Demain, le Dr Jean-Pierre Singer, 68 ans, reprendra son stéthoscope et son tensiomètre pour remplacer pendant trois jours un confrère généraliste installé non loin de chez lui, à Longuenesse, une ville d'environ 15 000 habitants près de Saint-Omer (Pas-de-Calais). Depuis son départ à la retraite en 1999, le Dr Singer « s'est investi dans la vie associative et occupe des fonctions de plus en plus importantes au niveau du Rotary international ». Mais son travail « lui a assez manqué, après 37 ans d'activité ».
Le remplacement en cabinet que le Dr Singer s'apprête à effectuer le rend « très-très-très joyeux car c'est un challenge qu'(il) souhaitait », confie-t-il.
Un rêve devenu réalité depuis qu'une circulaire ministérielle a précisé pendant l'été les conditions d'application d'un article de la loi de financement de la Sécurité sociale pour 2003 qui autorise, jusqu'au 31 décembre de cette année, les anciens médecins et infirmiers à cumuler sous certaines conditions (1) leur pension de retraite, soit avec des honoraires (s'il s'agit d'anciens praticiens libéraux), soit avec des revenus liés à des vacations dans des établissements de santé ou des services sociaux (« le Quotidien » du 15 septembre).
A partir de 2004, le recours aux « anciens » pour faire des remplacements sera toujours possible, grâce à la loi du 21 août 2003 sur la réforme des retraites, mais on attend le décret qui en détaillera les nouvelles modalités.
Le Dr Singer mise en tout cas sur la pérennité de ce dispositif. Avec le médecin qu'il remplace, le Dr Christophe Natiez, il a déjà programmé d'autres remplacements, une semaine en février et une autre en avril. « Et peut-être plus s'il est content de moi et si je n'ai pas l'impression d'être caduc ! », ajoute le médecin retraité.
Pour le confrère remplacé, c'est un soulagement. « Depuis un ou deux ans, explique le Dr Natiez, cela devient quasiment impossible de trouver des jeunes remplaçants pendant les vacances, même en faisant appel aux hôpitaux et en téléphonant dans les internats. J'ai prévenu mes patients. Certains sont contents d'avoir affaire à quelqu'un qui a beaucoup d'expérience. A ceux qui étaient parfois un peu étonnés, je leur ai dit qu'on ne trouve plus de petits jeunes, donc ce sera un jeune retraité ! »

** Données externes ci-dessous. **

Lemma Set_hit miner pre cur post m :
  miners m = pre ++ cur :: post →
  Forall (λ r, ¬ registered (Addr miner) r) pre →
  registered (Addr miner) cur →
  Set_ miner m = Set_at miner (length pre) m ∧
  alter (merge miner) (length pre) (miners m) = pre ++ merge miner cur :: post.
Proof.
  intros Hms Hpre Hcur. unfold Set_. rewrite Hms.
  split; [by rewrite Set_loop_hit | apply alter_middle].
Qed.

(** [Set_at] always leaves the merged list in memory, whatever the
    serializer and the store answer. *)
Lemma Set_at_miners miner k m :
  miners (Set_at miner k m).2 = alter (merge miner) k (miners m).
Proof.
  unfold Set_at. simpl. by outcomes.
Qed.

Lemma findAddress_false addr addrs :
  findAddress addr addrs = false ↔
  Forall (λ a, addr_String a = addr_String addr) addrs.
Proof.
  induction addrs as [|a addrs IH]; simpl.
  - split; [constructor|done].
  - rewrite Forall_cons. destruct (same_addr a addr) eqn:E; simpl.
    + apply same_addr_true in E. rewrite IH. tauto.
    + apply same_addr_false in E. split; [done|]. by intros [? _].
Qed.

Lemma Remove_loop_filter addrs ms acc :
  Remove_loop addrs ms acc = acc ++ filter (equals_all addrs) ms.
Proof.
  revert acc. induction ms as [|r ms IH]; intros acc; simpl.
  - by rewrite app_nil_r.
  - destruct (findAddress (Addr r) addrs) eqn:E; simpl.
    + rewrite IH, filter_cons_False; [done|].
      intros Hall. apply findAddress_false in Hall. congruence.
    + apply findAddress_false in E.
      rewrite IH, filter_cons_True by done. by rewrite <- app_assoc.
Qed.

Lemma equals_all_nil r : equals_all [] r.
Proof. constructor. Qed.

Lemma equals_all_singleton a r : equals_all [a] r ↔ registered a r.
Proof.
  unfold equals_all, registered. rewrite Forall_singleton. split; congruence.
Qed.

Lemma equals_all_two a1 a2 addrs r :
  a1 ∈ addrs → a2 ∈ addrs → addr_String a1 ≠ addr_String a2 →
  ¬ equals_all addrs r.
Proof.
  intros H1 H2 Hne Hall. unfold equals_all in Hall.
  rewrite Forall_forall in Hall.
  apply Hne. by rewrite (Hall _ H1), (Hall _ H2).
Qed.

End Loops.

(** ** The merge of [Set] *)

Section Merge.
Context {Address : Type} `{!AddressCodec Address} `{!JSONCodec Address}.
Implicit Types (m : MinerManager Address) (r miner cur : MinerInfo Address).

Lemma overrides_true incoming current :
  overrides incoming current = true ↔ incoming ≠ "" ∧ incoming ≠ current.
Proof.
  unfold overrides. rewrite andb_true_iff, !bool_decide_eq_true. done.
Qed.

Lemma merged_field_intro incoming stored :
  merged_field incoming stored
    (if overrides incoming stored then incoming else stored).
Proof.
  unfold merged_field. destruct (overrides incoming stored) eqn:E.
  - apply overrides_true in E. destruct E as [E1 E2].
    split_and!; [done | intros Hn; by destruct Hn | intros ->; by destruct E1].
  - assert (¬ (incoming ≠ "" ∧ incoming ≠ stored)) as Hn.
    { rewrite <- overrides_true. congruence. }
    split_and!; [intros H; by destruct Hn | done | done].
Qed.

(** [merge] field by field. *)
Lemma merge_fields miner cur :
  Addr (merge miner cur) = Addr cur ∧
  Id (merge miner cur) = Id cur ∧
  Name (merge miner cur) = Name cur ∧
  ListenAPI (Sealer (merge miner cur)) =
    (if overrides (ListenAPI (Sealer miner)) (ListenAPI (Sealer cur))
     then ListenAPI (Sealer miner) else ListenAPI (Sealer cur)) ∧
  Token (Sealer (merge miner cur)) =
    (if overrides (Token (Sealer miner)) (Token (Sealer cur))
     then Token (Sealer miner) else Token (Sealer cur)) ∧
  ListenAPI (Wallet (merge miner cur)) =
    (if overrides (ListenAPI (Wallet miner)) (ListenAPI (Wallet cur))
     then ListenAPI (Wallet miner) else ListenAPI (Wallet cur)) ∧
  Token (Wallet (merge miner cur)) =
    (if overrides (Token (Wallet miner)) (Token (Wallet cur))
     then Token (Wallet miner) else Token (Wallet cur)).
Proof.
  unfold merge.
  destruct (overrides (ListenAPI (Sealer miner)) _); simpl;
  destruct (overrides (Token (Sealer miner)) _); simpl;
  destruct (overrides (ListenAPI (Wallet miner)) _); simpl;
  destruct (overrides (Token (Wallet miner)) _); simpl; done.
Qed.

(** [merge] reads nothing of the incoming record but its two descriptors. *)
Lemma merge_reads miner miner' cur :
  Sealer miner' = Sealer miner → Wallet miner' = Wallet miner →
  merge miner' cur = merge miner cur.
Proof. unfold merge. by intros -> ->. Qed.

Lemma Set_loop_reads miner miner' k rest m :
  addr_String (Addr miner') = addr_String (Addr miner) →
  Sealer miner' = Sealer miner → Wallet miner' = Wallet miner →
  Set_loop miner' k rest m = Set_loop miner k rest m.
Proof.
  intros Ha Hs Hw. revert k.
  induction rest as [|r rest IH]; intros k; [done|]. simpl.
  unfold same_addr. rewrite Ha.
  case_bool_decide; [|apply IH].
  unfold Set_at.
  by rewrite (list_alter_ext (merge miner') (merge miner) (miners m) (miners m))
    by (intros; by (apply merge_reads || done)).
Qed.

End Merge.

(** ** Update ([Set]) *)

Section Update.
Context {Address : Type} `{!AddressCodec Address} `{!JSONCodec Address}.
Implicit Types (m : MinerManager Address) (r miner cur : MinerInfo Address).
Implicit Types (pre post : list (MinerInfo Address)).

Les deux médecins s'étaient rencontrés une première fois par hasard dans un dîner. Puis, lorsque le Dr Natiez s'est mis en quête d'un remplaçant retraité, une infirmière a servi d'intermédiaire pour rétablir le contact entre les deux.
Quatre ans après avoir cessé son activité de médecin généraliste, à Blendecques (à 3 km de Longuenesse), le Dr Singer trouve « très drôle de (se) retrouver exactement dans la même situation que lors de son premier remplacement en 1958, à 23 ans, avant son départ pour la guerre d'Algérie ». Il se dit à la fois « plein d'enthousiasme, très excité et quand même un peu inquiet », car il « a peur que la salle d'attente se vide quand les patients verront (sa) tête »... comme en 1958.
Le Dr Singer aura, en tout cas, tout révisé sérieusement pour réussir son examen de passage. « J'espère que ça va aller, déclare-t-il. Je suis allé discuter avec la pharmacienne de mon village, j'ai repris mon " Vidal " et fait un effort de mémorisation de prescriptions. » Quant aux changements d'ordre administratif intervenus depuis la cessation d'activité du Dr Singer, plusieurs rendez-vous préalables entre les deux confrères ont permis de faire « une petite mise à jour » sur les nouveaux formulaires d'arrêt maladie et d'accidents du travail, les produits « stoppés ou déremboursés » ou encore les « nouvelles recommandations » de prescription. De son côté, le Dr Natiez va s'absenter l'esprit tranquille : « Pour le diagnostic, il n'y aura aucun problème. »
(1) Les médecins libéraux retraités doivent remplir les conditions suivantes : reprendre une activité dans un département où la densité médicale est inférieure à 210 médecins libéraux pour 100 000 habitants (19 départements exclus), ne pas être ni bénéficiaire du système de préretraite (MICA), ni retraité pour inaptitude, toucher en honoraires jusqu'à 50 % du montant de leur retraite totale versée par la CARMF en 2003.